J Clin Med. 2020 Mar 20;9(3):850. doi: 10.3390/jcm9030850.
This study aims to evaluate if children with temporal arachnoid cysts (AC) have cognitive symptoms and if neurosurgery improves these.
A prospective case series study including consecutive pediatric patients with temporal AC. The children underwent neuroradiology, neuroopthalmologic evaluation, and a standard electroencephalography (EEG). Additionally, a neuropsychologist performed a standardized set of evaluations, with a one-year follow-up consisting of Weschler Intelligence Scale for Children version IV (WISC-IV), FAS (for verbal fluency), Boston Naming Test (BNT, for visual naming ability) and NEPSY-II (Developmental NEuroPSYchological Assessment) for verbal memory.
Fifteen children, 9 boys and 6 girls, were evaluated and 11 underwent surgery. The Full Scale IQ subscore (FSIQ) improved from M = 84.8 to M = 93.0 ( = 0.005). The preoperative Verbal Comprehension Index (VCI) was in the low average range (M = 86.7), improving to a level within the average range (M = 94.7, = 0.001). Preoperative Perceptual Speed Index (PSI) was in the below average range (M = 81.5), improving to a level within the average range (M = 92.5, = 0.004).
ACs are a common finding in a pediatric neurosurgical setting. Our data suggest that some temporal AC have a negative effect on general cognitive ability and that this impairment can be improved by surgery. We suggest a standardized evaluation, including comprehensive and validated neuropsychological assessment tools, to thoroughly assess symptoms as well as the postoperative outcome.

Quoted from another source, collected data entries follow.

(** * AS3935 lightning detector driver: register access and clock calibration

    A shallow embedding of [biffobear_as3935.py].  Python integers are [Z]
    (so [&], [|], [~], [<<] and [>>] are [Z.land], [Z.lor], [Z.lnot],
    [Z.shiftl] and [Z.shiftr] on unbounded two's complement numbers); the
    elements of the two shared [bytearray] buffers are [Byte.byte]; the SPI
    device, [time.monotonic] and [time.sleep] are an environment the driver is
    run against; exceptions are values of [exn]; a reading of
    [time.monotonic()] is the rational number its float denotes, and the
    float subtraction of two readings is the exact difference rounded to the
    nearest binary64 number ([float_sub]). *)

From Stdlib Require Import ZArith QArith List String Bool Lia.
From Stdlib Require Import Strings.Byte.
From Stdlib Require Import DecimalString.
Import ListNotations.

Local Open Scope string_scope.
Local Open Scope list_scope.
Local Open Scope Z_scope.

(** ** Registers and constants *)

(** [Register = namedtuple("Register", ["addr", "offset", "mask"])] *)
Record Register : Type := mkRegister { addr : Z; offset : Z; mask : Z }.

Definition _0X00 : Z := 0x00.
Definition _0X01 : Z := 0x01.
Definition _0X02 : Z := 0x02.
Definition _0X03 : Z := 0x03.
Definition _0X04 : Z := 0x04.
Definition _0X05 : Z := 0x05.
Definition _0X06 : Z := 0x06.
Definition _0X07 : Z := 0x07.
Definition _0X08 : Z := 0x08.
Definition _0X09 : Z := 0x09.
Definition _0X0A : Z := 0x0A.
Definition _0X0B : Z := 0x0B.
Definition _0X0E : Z := 0x0E.
Definition _0X0F : Z := 0x0F.
Definition _0X10 : Z := 0x10.
Definition _0X12 : Z := 0x12.
Definition _0X1F : Z := 0x1F.
Definition _0X20 : Z := 0x20.
Definition _0X30 : Z := 0x30.
Definition _0X3A : Z := 0x3A.
Definition _0X3B : Z := 0x3B.
Definition _0X3C : Z := 0x3C.
Definition _0X3D : Z := 0x3D.
Definition _0X3E : Z := 0x3E.
Definition _0X3F : Z := 0x3F.
Definition _0X40 : Z := 0x40.
Definition _0X70 : Z := 0x70.
Definition _0X80 : Z := 0x80.
Definition _0XC0 : Z := 0xC0.
Definition _0XE0 : Z := 0xE0.
Definition _0XFF : Z := 0xFF.

Definition _LIGHTNING_COUNT : list Z := [_0X01; _0X05; _0X09; _0X10].
Definition _FREQ_DIVISOR : list Z := [_0X10; _0X20; _0X40; _0X80].
(** * AgentKit local runtime: workspace tools, agent loop, runner, MCP read loop

    A shallow embedding of the Go packages [platforms/local] (tools.go,
    agent.go, runner.go, config.go) and [mcp] (server.go, protocol.go), with the
    properties of the embedded runtime stated and proved over it.

    Conventions.
    - A Go [string] is a [string] (a sequence of bytes).
    - A Go [error] is represented by its message ([err.Error()]); a Go
      result pair [(T, error)] is a value of [result T].
    - Go [int] and [int64] values are in [Z].
    - Everything outside the process (file system, child processes, the
      injected LLM client) acts on an abstract world state that is threaded
      through the calls. *)

From Stdlib Require Import ZArith Lia Ascii.
From stdpp Require Import base option list strings pretty gmap.

Local Open Scope string_scope.
Local Open Scope list_scope.

(** ** Errors and results *)

Definition error := string.

Inductive result (A : Type) : Type :=
| Ok (a : A)
| Err (e : error).
Arguments Ok {A} a.
Arguments Err {A} e.

Definition is_ok {A} (r : result A) : bool :=
  match r with Ok _ => true | Err _ => false end.

Definition is_err {A} (r : result A) : bool := negb (is_ok r).

(** ** Go's [strings] package, as far as the runtime uses it *)

Module Strings.

(** [strings.HasPrefix(s, prefix)]. *)
Fixpoint HasPrefix (s prefix : string) {struct prefix} : bool :=
  match prefix with
  | EmptyString => true
  | String p prefix' =>
      match s with
      | EmptyString => false
      | String c s' => if Ascii.eqb c p then HasPrefix s' prefix' else false
      end
  end.

(** [strings.HasSuffix(s, suffix)]. *)
Definition HasSuffix (s suffix : string) : bool :=
  HasPrefix (String.rev s) (String.rev suffix).

(** [strings.Contains(s, substr)], as a proposition. *)
Definition Contains (s substr : string) : Prop :=
  exists pre post, s = pre +:+ substr +:+ post.

(** [strings.Split(s, sep)] for a one-byte separator: the elements between
    the separators, empty ones included; never the empty list. *)
Fixpoint Split (s : string) (sep : Ascii.ascii) : list string :=
  match s with
  | EmptyString => [EmptyString]
  | String c s' =>
      if Ascii.eqb c sep then EmptyString :: Split s' sep
      else match Split s' sep with
           | [] => [String c EmptyString]
           | e :: es => String c e :: es
           end
  end.

(** [strings.Join(elems, sep)]. *)
Fixpoint Join (elems : list string) (sep : string) : string :=
  match elems with
  | [] => EmptyString
  | [e] => e
  | e :: es => e +:+ sep +:+ Join es sep
  end.

End Strings.

(** ** Go's [path/filepath] on Unix

    [validatePath] calls [filepath.IsAbs], [Join], [Abs] and [Rel]. They are
    library code; the model below follows their Unix implementation element
    by element: a path is cut at the separators, [Clean] runs over the
    elements with the output kept as a stack of elements, and [Rel] compares
    two cleaned paths element by element. *)

Module Filepath.

Definition Separator : Ascii.ascii := "/"%char.

(** [filepath.IsAbs]: on Unix, the path starts with a slash. *)
Definition IsAbs (path : string) : bool := Strings.HasPrefix path "/".

(** One step of the loop of [Clean] on the element [e]; [out] is the
    output so far, last element first.
    - an empty element and [.] are dropped;
    - [..] removes the last element when the output can backtrack (it holds
      an element that is not itself a leading [..]); when it cannot, the
      [..] is kept in a path that is not rooted and dropped in a rooted one;
    - any other element is appended. *)
Definition cleanStep (rooted : bool) (out : list string) (e : string)
  : list string :=
  if decide (e = "") then out
  else if decide (e = ".") then out
  else if decide (e = "..") then
    match out with
    | top :: out' =>
        if decide (top = "..") then (if rooted then out else e :: out)
        else out'
    | [] => if rooted then out else [e]
    end
  else e :: out.

(** The elements of the cleaned path, in order. *)
Definition cleanElems (rooted : bool) (elems : list string) : list string :=
  rev (fold_left (cleanStep rooted) elems []).

(** [filepath.Clean]: the shortest path equivalent to [path] by purely
    lexical processing. The empty path becomes [.]; a rooted path keeps its
    leading slash; the result ends in a slash only if it is the root. *)
Definition Clean (path : string) : string :=
  let rooted := IsAbs path in
  let body := Strings.Join (cleanElems rooted (Strings.Split path Separator)) "/" in
  if rooted then "/" +:+ body
  else if decide (body = "") then "." else body.

(** [filepath.Join]: the non-empty elements from the first non-empty one on,
    separated by slashes, and cleaned; the empty string when every element
    is empty. *)
Fixpoint Join (elem : list string) : string :=
  match elem with
  | [] => ""
  | e :: rest =>
      if decide (e = "") then Join rest
      else Clean (Strings.Join elem "/")
  end.

(** [filepath.Abs]: an absolute path is cleaned; a relative one is joined
    onto the working directory of the process, [getwd] being what
    [os.Getwd] returns. *)
Definition Abs (getwd : result string) (path : string) : result string :=
  if IsAbs path then Ok (Clean path)
  else match getwd with
       | Ok wd => Ok (Join [wd; path])
       | Err err => Err err
       end.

本研究旨在评估患有颞叶蛛网膜囊肿(AC)的儿童是否存在认知症状,以及神经外科手术是否能改善这些症状。
一项前瞻性病例系列研究,纳入连续的患有颞叶AC的儿科患者。这些儿童接受了神经放射学、神经眼科评估以及标准脑电图(EEG)检查。此外,一名神经心理学家进行了一套标准化评估,并进行了为期一年的随访,包括韦氏儿童智力量表第四版(WISC-IV)、FAS(用于语言流畅性)、波士顿命名测试(BNT,用于视觉命名能力)以及NEPSY-II(发展性神经心理学评估)用于语言记忆。
共评估了15名儿童,其中9名男孩和6名女孩,11名接受了手术。全量表智商子分数(FSIQ)从M = 84.8提高到M = 93.0(P = 0.005)。术前语言理解指数(VCI)处于低平均范围(M = 86.7),提高到平均范围内的水平(M = 94.7,P = 0.001)。术前知觉速度指数(PSI)处于低于平均范围(M = 81.5),提高到平均范围内的水平(M = 92.5,P = 0.004)。
AC在儿科神经外科环境中是常见发现。我们的数据表明,一些颞叶AC对一般认知能力有负面影响,并且这种损害可以通过手术得到改善。我们建议进行标准化评估,包括全面且经过验证的神经心理学评估工具,以彻底评估症状以及术后结果。